Everyone must be able to read and write technical material to be competitive in the modern workplace. Mathematics provides students with opportunities to grow in the ability to read, write and talk about situations involving numbers, variables, equations, figures and graphs. The ability to shift between verbal, graphical, numerical and symbolic modes of representing a problem helps people formulate, understand, solve and communicate technical information. Students must have opportunities in mathematics classes to confront problems requiring them to translate between representations, both within mathematics and between mathematics and other areas; to communicate findings both orally and in writing; and to develop displays illustrating the relationships they have observed or constructed.

Working on Teams

Learn and contribute productively as individuals and as members of groups.

The use of mathematics outside the classroom requires sharing expertise as well as applying individual knowledge and skills.

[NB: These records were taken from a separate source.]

(** A device trusts another: it has its key, the secret they share, and the time
    of its last greeting. *)
Definition trusts (c : Core) (other : Identity) (psk : bytes) (seen : u64) : Prop :=
  ∃ rec, peers c !! identity_device_id other = Some rec /\ pr_public_key rec = id_public other /\
    pr_session_psk rec = psk /\ pr_greatest_seen rec = seen.

(** A device at a moment of its wall clock. *)
Definition at_wall (wall : u64) (c : Core) : Core := c <| wall_ms := wall |>.

(** What a device says of itself at a moment fits in a handshake message. *)
Definition hello_fits (room : usize) (c : Core) (wall : u64) : Prop :=
  ∃ b, to_vec (core_hello (at_wall wall c)) = Some b /\ len b <= room.

(** A greeting said at one moment and heard at another is newer than the last and
    not a minute off. *)
Definition timely (said heard seen : u64) : Prop :=
  seen < said /\ heard <= said + MAX_SKEW_MS /\ said <= heard + MAX_SKEW_MS.

Lemma timely_fresh c said heard seen : timely said heard seen ->
  check_freshness (core_hello (at_wall said c)) heard seen = Ok said.
Proof.
  intros (H1 & H2 & H3). unfold check_freshness, u64_abs_diff, MAX_SKEW_MS in *. cbv zeta. cbn [hello_ts_ms core_hello].
  change (wall_ms (at_wall said c)) with said.
  destruct (N.ltb_spec 60000 ((heard - said) + (said - heard))); [lia|].
  destruct (N.leb_spec said seen); [lia|done].
Qed.

(** Both devices are in a good state and trust each other; the first has dialled
    the second, where the link is up and nothing has been said on it. *)
Record meeting (a b : Core) (attrs : LinkAttrs) (lb : LinkId) (d : DialToken) (psk : bytes)
    (nw1 nw2 nw3 : Now) : Prop := {
  mt_good : Good a /\ Good b;
  mt_keys : own_keys (identity a) /\ own_keys (identity b) /\ length psk = 32%nat;
  mt_dial : pending_pair_dials a !! d = None /\
    ∃ t pd, pending_peer_dials a !! d = Some (t, pd) /\ pd_peer pd = core_device_id b;
  mt_ordered : supports_stateful_cipher attrs = true;
  mt_link : ∃ p, links b !! lb = Some (Pending p) /\ supports_stateful_cipher (pl_attrs p) = true;
  mt_first : ∃ seen, trusts b (identity a) psk seen /\ hello_fits ik_room a (now_wall_ms nw1) /\
    timely (now_wall_ms nw1) (now_wall_ms nw2) seen;
  mt_second : ∃ seen, trusts a (identity b) psk seen /\ hello_fits ik_room b (now_wall_ms nw2) /\
    timely (now_wall_ms nw2) (now_wall_ms nw3) seen;
}.

(** The link of a session that just came up, at [mine], with [theirs]. *)
Definition fresh_link (mine theirs : Core) (hs : HandshakeState) (t : TransportState) (u : UpLink) : Prop :=
  s_state (ul_session u) = t /\ ul_peer u = core_device_id theirs /\ ul_handshake_hash u = get_handshake_hash hs /\
  can_send u = negotiate (caps_out mine) (caps_in theirs) /\
  can_recv u = negotiate (caps_out theirs) (caps_in mine).

Lemma new_link_fresh now_ms mine c theirs wall hs t attrs rec seen :
  is_handshake_finished hs = true -> caps_out c = caps_out mine -> caps_in c = caps_in mine ->
  fresh_link mine theirs hs t
    (new_link now_ms (mkHandshake hs ModeSession) (mkSession t 0) attrs (core_device_id theirs)
       (refresh_record rec seen (core_hello (at_wall wall theirs))) c).
Proof.
  intros Hf Ho Hi. unfold fresh_link, new_link, handshake_hash, is_complete. cbn [hs_state ul_handshake_hash]. rewrite Hf.
  cbn. rewrite Ho, Hi. done.
Qed.

Section met.
  Context (a b : Core) (la lb : LinkId) (attrs : LinkAttrs) (d : DialToken) (psk : bytes) (nw1 nw2 nw3 : Now).
  Hypothesis HM : meeting a b attrs lb d psk nw1 nw2 nw3.

(** What the first device wrote and where it stands: anyone with the key it was
    meant for can read it, and the one with the secret can answer. *)
Definition opened_with (i i1 : HandshakeState) (p m : bytes) : Prop :=
  ∀ psk', length psk' = 32%nat ->
    ∃ r r1, ik_responder (prologue ModeSession) (id_private (identity b)) psk' = Ok r /\ hs_passes i r i1 r1 p m /\
      get_remote_static r1 = Some (id_public (identity a)) /\
      (psk' = psk -> ∀ q, len q <= ik_room -> ∃ r2 i2 m2, hs_passes r1 i1 r2 i2 q m2 /\ hs_done i2 r2).

Lemma meeting_opens :
  ∃ i i1 p m o1 a1 hl, to_vec (core_hello (at_wall (now_wall_ms nw1) a)) = Some p /\
    opened_with i i1 p m /\
    handle nw1 (LinkUp la attrs (Some d)) a = Some (o1, a1) /\
    actions o1 = [LinkSend la (join SessionHandshake m)] /\
    peers a1 = peers a /\ caps_out a1 = caps_out a /\ caps_in a1 = caps_in a /\
    links a1 !! la = Some (Handshaking hl) /\ hl_hs hl = mkHandshake i1 ModeSession /\ hl_attrs hl = attrs /\
    pairing_flow hl = false /\ hl_expect hl = Some (core_device_id b).
Proof.
  destruct HM as [_ ((Hka & _ & Hpa) & (Hkb & Hlb & Hpb) & Hpsk) (Hno & t & pd & Hd & Hpd) _ _ (_ & _ & (p & Hp & Hfit) & _)
    (_ & (rec & Hrec & Hkey & Hsec & _) & _)].
  destruct (ik_session (prologue ModeSession) _ _ _ p Hka Hkb Hpsk Hfit) as (i & i1 & m & Hi & Hr).
  rewrite <- Hpa in Hr. rewrite <- Hpb in Hi.
  destruct (Hr psk Hpsk) as (r & r1 & _ & Hpass & _).
  destruct (hs_passes_run ModeSession _ _ _ _ _ _ Hpass) as [Hw _].
  eexists i, i1, p, m, _, _, _. split; [done|]. split; [exact Hr|]. split_and!.
  - unfold handle. erewrite (dial_comes_up (monotonic_ms nw1) la attrs d t pd rec psk _ _ _ p m).
    + reflexivity.
    + exact Hno.
    + exact Hd.
    + cbn. by rewrite Hpd.
    + apply array32_Some. rewrite Hkey. done.
    + apply array32_Some. rewrite Hsec. done.
    + rewrite Hkey. exact (session_initiator_ik _ _ _ _ Hi).
    + exact Hp.
    + exact Hw.
  - done.
  - done.
  - done.
  - done.
  - apply lookup_insert_eq.
  - done.
  - done.
  - done.
  - cbn. by rewrite Hpd.
Qed.

Lemma meeting_answered i i1 p m :
  to_vec (core_hello (at_wall (now_wall_ms nw1) a)) = Some p -> opened_with i i1 p m ->
  ∃ q m2 i2 r2 s t v o2 b1, to_vec (core_hello (at_wall (now_wall_ms nw2) b)) = Some q /\
    hs_read (mkHandshake i1 ModeSession) m2 = (mkHandshake i2 ModeSession, Ok q) /\ hs_done i2 r2 /\
    into_transport_mode i2 = Ok s /\ channel s [] t /\ channel t [] s /\ fresh_link b a r2 t v /\
    handle nw2 (LinkRecv lb (join SessionHandshake m)) b = Some (o2, b1) /\ Good b1 /\
    (∃ v', up_at lb b1 = Some v' /\ same_link v v') /\
    tracked lb v (ul_session v) [join SessionHandshake m2] (b1, actions o2).
Proof.
  intros Hp Hopen.
  destruct HM as [[_ HG] ((_ & Hla & _) & _ & Hpsk) _ _ (pl & Hl & Hord) (seen & (rec & Hrec & Hkey & Hsec & Hseen) & _ & Htime)
    (_ & _ & (q & Hq & Hfit) & _)].
  destruct (Hopen (replicate 32 Byte.x00) eq_refl) as (r0 & r01 & Hr0 & Hpass0 & Hst0 & _).
  destruct (Hopen psk Hpsk) as (r & r1 & Hr & Hpass & _ & Hans).
  destruct (Hans eq_refl q Hfit) as (r2 & i2 & m2 & Hpass2 & Hdone).
  pose proof Hdone as (Hfi & Hfr & _ & s & t & Hs & Ht & Hst & Hts).
  destruct (hs_passes_run ModeSession _ _ _ _ _ _ Hpass) as [_ Hread].
  destruct (hs_passes_run ModeSession _ _ _ _ _ _ Hpass2) as [Hwrite2 Hread2].
  assert (session_psk_array rec = Some psk) as Hsecret by (apply array32_Some; by rewrite Hsec).
  assert (check_freshness (core_hello (at_wall (now_wall_ms nw1) a)) (wall_ms (at_wall (now_wall_ms nw2) b))
    (pr_greatest_seen rec) = Ok (now_wall_ms nw1)) as Hfresh by (rewrite Hseen; by apply (timely_fresh a)).
  destruct (to_vec_total (refresh_record rec (now_wall_ms nw1) (core_hello (at_wall (now_wall_ms nw1) a)))) as [blob Hb].
  pose proof (opener_answered (monotonic_ms nw2) lb pl m (at_wall (now_wall_ms nw2) b) rec psk (id_public (identity a))
    _ _ _ p (core_hello (at_wall (now_wall_ms nw1) a)) (now_wall_ms nw1) q m2 (mkSession t 0) blob
    Hl (session_identify_ik _ _ _ _ _ _ _ _ Hr0 Hpass0 Hst0 Hla) Hrec
    Hsecret (session_responder_ik _ _ _ Hr) Hread (cbor_decode_to_vec _ _ Hp) Hfresh Hb Hq Hwrite2 (into_session_done _ _ _ _ Hfr Ht Hord)) as E.
  cbv zeta in E.
  match type of E with context [Up ?u] =>
    destruct (session_begun nw2 _ _ lb u b _ _ E) as (o & b1 & Eh & HG' & Hup & HT) end;
    [by apply (met_inv (at_wall (now_wall_ms nw2) b))|apply lookup_insert_eq|].
  eexists q, m2, i2, r2, s, t, _, o, b1. split_and!; [done..| |done|done|done|].
  - by apply new_link_fresh.
  - revert HT. cbn [frames_on omap list_omap frame_on persisted]. by rewrite N.eqb_refl.
Qed.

Working in teams allows students to share ideas, to develop and coordinate group approaches to problems, and to share and learn from each other in communicating findings. Students must have opportunities to develop the skills and processes provided by team problem-solving experiences to be prepared to function as members of society and productive participants in the workforce.

Making Connections

Recognize and apply connections of important information and ideas within and among learning areas.

Mathematics is used extensively in business; the life, natural and physical sciences; the social sciences; and in the fine arts. Medicine, architecture, engineering, the industrial arts and a multitude of occupations are also dependent on mathematics. Mathematics offers necessary tools and ways of thinking to unite the concepts, relationships and procedures common to these areas. Mathematics provides a language for expressing ideas across disciplines, while, at the same time, providing connections linking number and operation, measurement, geometry, data and algebra within mathematics itself. Students must have experiences which require them to make such connections among mathematics and other disciplines. They will then see the power and utility that mathematics brings to expressing, understanding and solving problems in diverse settings beyond the classroom.